La domestication des plantes en Océanie et les contraintes de la
voie asexuée
Vincent LEBOT
Résumé
À l'exception du cocotier, les cultures traditionnelles d'Océanie
(arbre à pain, bananiers, canne à sucre, ignames, kava et
taros) sont à multiplication végétative exclusive
et les insulaires n'utilisent jamais de graines pour les cultiver ou les
distribuer. Ces clones ont été déplacés sur
de très grandes distances géographiques au gré des
migrations humaines et des échanges de matériel végétal.
Les apports récents des nouveaux outils de la biologie moléculaire
contribuent à élucider de nombreuses énigmes d'ethnobotanique
océanienne. Ces deux dernières décennies ont en effet
permis de conduire des inventaires de ressources génétiques
des principales plantes cultivées dans le Pacifique. Les études
de diversité qui ont été réalisées
à l'aide de marqueurs moléculaires, sur plusieurs milliers
de cultivars, permettent d'utiliser les empreintes génétiques
pour clarifier les généalogies et révéler
les processus de domestication. Il apparaît que les nombreux cultivars
qu'utilisent les horticulteurs océaniens trouvent leur origine
géographique sur la plaque continentale Sahul et non pas en Asie
comme supposé antérieurement. Dans certains cas, la domestication
a toujours cours. Nous présentons une synthèse des connaissances
acquises sur l'origine de ces plantes et tentons d'expliquer les fortes
contraintes que rencontrent aujourd'hui les horticulteurs qui manipulent
ces cultivars stériles. La vulnérabilité génétique
des espèces cultivées est accentuée par les rapides
changements environnementaux.
Mots -clés : domestication, changements environnementaux, vulnérabilité
génétique.
Summary
Except for the coconut all the traditional crops of the Pacific are propagated
asexually and farmers never use seeds to cultivate them. Exchanges of
planting material and human migrations have distributed these clones across
very long distances. The recent advances made by molecular biology are
valuable contributions to elucidate the long standing enigmas of ethnobotany
regarding the geographic origin of these plants. During the last two decades,
several ecogeographical surveys of the genetic resources have been conducted
for the major crops (breadfruit, bananas, sugarcane, yams, taros and kava)
and have produced significant results. Genetic diversity studies conducted
with molecular markers on several thousands of cultivars clarify their
phylogeny and provide insights on domestication processes. It appears
that these traditional crops found their geographic origin on the Sahul
plate itself rather than being introduced from the Asian Sunda plate.

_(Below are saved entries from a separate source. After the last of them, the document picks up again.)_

(** * Marine Mentors backend: a shallow embedding of the Express handlers

    The repository holds three revisions of one Express application:
    - [Minimal]: [src/server.js];
    - [Basic]:   the first document of [src/unnamed/part_000];
    - [Full]:    the second document of [src/unnamed/part_000] (the
                 "richer variant" of the specification).

    Each handler is an [async (req, res) => { try { ... } catch { ... } }]
    arrow function.  It is embedded as a function from a request and a
    [World] to a [Response] and a new [World].  The [World] carries what
    the handlers reach through ambient globals: the process configuration,
    the database behind [pool], the clock, a schedule of store faults and
    a trace of the external calls that were made.

    Scope of the model.
    - A body field is [undefined] or any JSON value; a JSON number is
      taken as an integer.
    - The body is taken as [express.json()] parsed it: a request whose
      body does not parse never reaches a route and is not modelled.
    - The [users.id] and [courses.id] columns are integers.
    - [bcryptjs], [jsonwebtoken], the parameter serialisation of
      node-postgres and the Express path matcher are interfaces
      ([Crypto], [Framework]); nothing is assumed about them except
      where a theorem says so.
    - [console.log] and [console.error] are not modelled. *)

From Stdlib Require Import ZArith List String Ascii Bool Lia DecimalString.
From Stdlib Require Import Permutation Sorted.
Import ListNotations.

Set Warnings "-register-all".

Local Open Scope Z_scope.
Local Open Scope string_scope.

(** ** JavaScript and JSON values *)

(** What [res.json] serialises.  A member whose value is [undefined] is
    dropped by [JSON.stringify]; such members are left out of [VObj]. *)
Inductive Value : Type :=
| VNull
| VBool (b : bool)
| VNum (n : Z)
| VStr (s : string)
| VDate (t : Z)
| VArr (items : list Value)
| VObj (members : list (string * Value)).

(** A field of [req.body]: absent, or the JSON value [express.json()]
    parsed. *)
Inductive Field : Type :=
| FUndefined
| FNull
| FStr (s : string)
| FNum (n : Z)
| FBool (b : bool)
| FArr (items : list Value)
| FObj (members : list (string * Value)).

(** JavaScript truthiness, as used by [!fullName], [!email], ...:
    [undefined], [null], the empty string, [0] and [false] are falsy;
    every array and every object is truthy. *)
Definition truthy (f : Field) : bool :=
  match f with
  | FUndefined => false
  | FNull => false
  | FStr s => negb (s =? "")
  | FNum n => negb (n =? 0)%Z
  | FBool b => b
  | FArr _ => true
  | FObj _ => true
  end.

Definition typeof (f : Field) : string :=
  match f with
  | FUndefined => "undefined"
  | FNull => "object"
  | FStr _ => "string"
  | FNum _ => "number"
  | FBool _ => "boolean"
  | FArr _ => "object"
  | FObj _ => "object"
  end.

Record JsError : Type := mkJsError { message : string; stack : string }.

Definition Error (msg : string) : JsError :=
  {| message := msg; stack := "Error: " ++ msg |}.

(** [members] of an object literal, with the [key: undefined] case. *)
Definition opt_member (key : string) (v : option Value) : list (string * Value) :=
  match v with
  | Some x => [(key, x)]
  | None => []
  end.

Fixpoint get (key : string) (members : list (string * Value)) : option Value :=
  match members with
  | [] => None
  | (k, v) :: rest => if k =? key then Some v else get key rest
  end.

Definition keys (members : list (string * Value)) : list string :=
  map fst members.

Definition member (key : string) (v : Value) : option Value :=
  match v with
  | VObj ms => get key ms
  | _ => None
  end.

(** ** HTTP requests and responses *)

Inductive Method : Type := GET | HEAD | POST | PUT | PATCH | DELETE | OPTIONS.

Record Body : Type := mkBody {
  fullName : Field;
  email : Field;
  phone : Field;
  classLevel : Field;
  password : Field
}.

Record Request : Type := mkRequest {
  method : Method;
  path : string;                   (* req.path: no query string *)
  originalUrl : string;
  authorization : option string;   (* req.headers.authorization *)
  body : Body
}.

Record Response : Type := mkResponse { status : Z; json : Value }.

(** [res.status(code).json({...})] *)
Definition reply (code : Z) (members : list (string * Value)) : Response :=
  {| status := code; json := VObj members |}.

(** [res.json({...})]: the status stays at Express's default, 200. *)
Definition reply_ok (members : list (string * Value)) : Response :=
  reply 200 members.

Definition error_of (r : Response) : option Value := member "error" (json r).

(** ** The store *)

(** A row of [users].  Text columns are nullable; which of them the real
    table declares NOT NULL is part of the schema, which the repository
    does not contain. *)
Record UserRow : Type := mkUserRow {
  user_id : Z;
  full_name : option string;
  user_email : option string;
  user_phone : option string;
  class_level : option string;
  password_hash : option string;
  registration_date : option Z;
  is_active : option bool;
  trial_used : option bool
}.

(** A row of [courses]: the two columns the queries name, and the
    remaining ("descriptive") columns as they appear in the row object. *)
Record CourseRow : Type := mkCourseRow {
  course_id : Z;
  course_is_active : option bool;
  course_columns : list (string * Value)
}.

(** The column defaults of [users].  The [CREATE TABLE] statement is not
    part of the repository, so they are a parameter of the world.
    [default_registration_date] receives the store's current time. *)
Record Defaults : Type := mkDefaults {
  default_registration_date : Z -> option Z;
  default_is_active : option bool;
  default_trial_used : option bool
}.

(** The database: the two tables, the sequence behind [users.id], and
    the names of the tables of schema [public], which is what the
    connectivity test reads from [information_schema.tables].  A query on
    a table that is not there is one of the rejections that the fault
    schedule of the world stands for. *)
Record Db : Type := mkDb {
  users : list UserRow;
  courses : list CourseRow;
  users_id_seq : Z;
  public_tables : list string
}.

Record Config : Type := mkConfig {
  env_JWT_SECRET : option string;   (* process.env.JWT_SECRET *)
  NODE_ENV : option string          (* process.env.NODE_ENV *)
}.

(** [process.env.JWT_SECRET || 'marine_mentors_secret_2025'] *)
Definition JWT_SECRET (c : Config) : string :=
  match env_JWT_SECRET c with
  | Some s => if s =? "" then "marine_mentors_secret_2025" else s
  | None => "marine_mentors_secret_2025"
  end.

(** The SQL statements that occur in the three sources. *)
Inductive Sql : Type :=
| SelectNow
| SelectUsersTable
| SelectUserIdByEmail
| InsertUser
| InsertUserFull
| SelectUserByEmail
| SelectActiveUserByEmail
| SelectActiveCourses
| SelectProfileById
| SelectAllUsers.

(** Calls that leave the handler. *)
Inductive Event : Type :=
| EvQuery (q : Sql)
| EvBcryptHash
| EvBcryptCompare
| EvJwtSign
| EvJwtVerify.

(** [faults] schedules the outcome of the coming calls of [pool.query]:
    [Some e] makes the call reject with [e], [None] lets it run.  Past
    the end of the schedule every call runs.  A connection that drops and
    a constraint of the table that an INSERT violates are both such
    rejections.  [now] is the one clock of the model, read by [NOW()] in
    the store and by [jsonwebtoken] in the process; it moves only between
    requests.  [trace] lists the external calls made so far, oldest
    first. *)
Record World : Type := mkWorld {
  config : Config;
  defaults : Defaults;
  db : Db;
  now : Z;
  faults : list (option JsError);
  trace : list Event
}.

Definition set_db (d : Db) (w : World) : World :=
  {| config := config w; defaults := defaults w; db := d; now := now w;
     faults := faults w; trace := trace w |}.

Definition set_faults (fs : list (option JsError)) (w : World) : World :=
  {| config := config w; defaults := defaults w; db := db w; now := now w;
     faults := fs; trace := trace w |}.

Definition set_now (t : Z) (w : World) : World :=
  {| config := config w; defaults := defaults w; db := db w; now := t;
     faults := faults w; trace := trace w |}.

Definition record_event (e : Event) (w : World) : World :=
  {| config := config w; defaults := defaults w; db := db w; now := now w;
     faults := faults w; trace := trace w ++ [e] |}.

(** The fault, if any, that the next [pool.query] will meet. *)
Definition next_fault (w : World) : option JsError :=
  match faults w with
  | Some e :: _ => Some e
  | _ => None
  end.

(** ** A state and exception monad for handler bodies *)

Definition Exec (A : Type) : Type := World -> (JsError + A) * World.

Definition ret {A : Type} (a : A) : Exec A := fun w => (inr a, w).

Definition throw {A : Type} (e : JsError) : Exec A := fun w => (inl e, w).

Definition bind {A B : Type} (c : Exec A) (k : A -> Exec B) : Exec B :=
  fun w =>
    match c w with
    | (inl e, w') => (inl e, w')
    | (inr a, w') => k a w'
    end.

Declare Scope exec_scope.
Delimit Scope exec_scope with exec.
Notation "x <- c ;; k" := (bind c (fun x => k))
  (at level 61, c at next level, right associativity) : exec_scope.
Local Open Scope exec_scope.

In some cases, domestication is still going on. We present an overview
of the existing knowledge regarding these crops and attempt to summarise
the numerous constraints that the farmers are now facing. The narrow genetic
base of these cultivated plants and their genetic vulnerability is accentuated
by pest and pathogens build ups and the rapid environmental changes that
are now facing the Pacific islands.
Keywords : domestication, environmental changes, genetic vulnerability.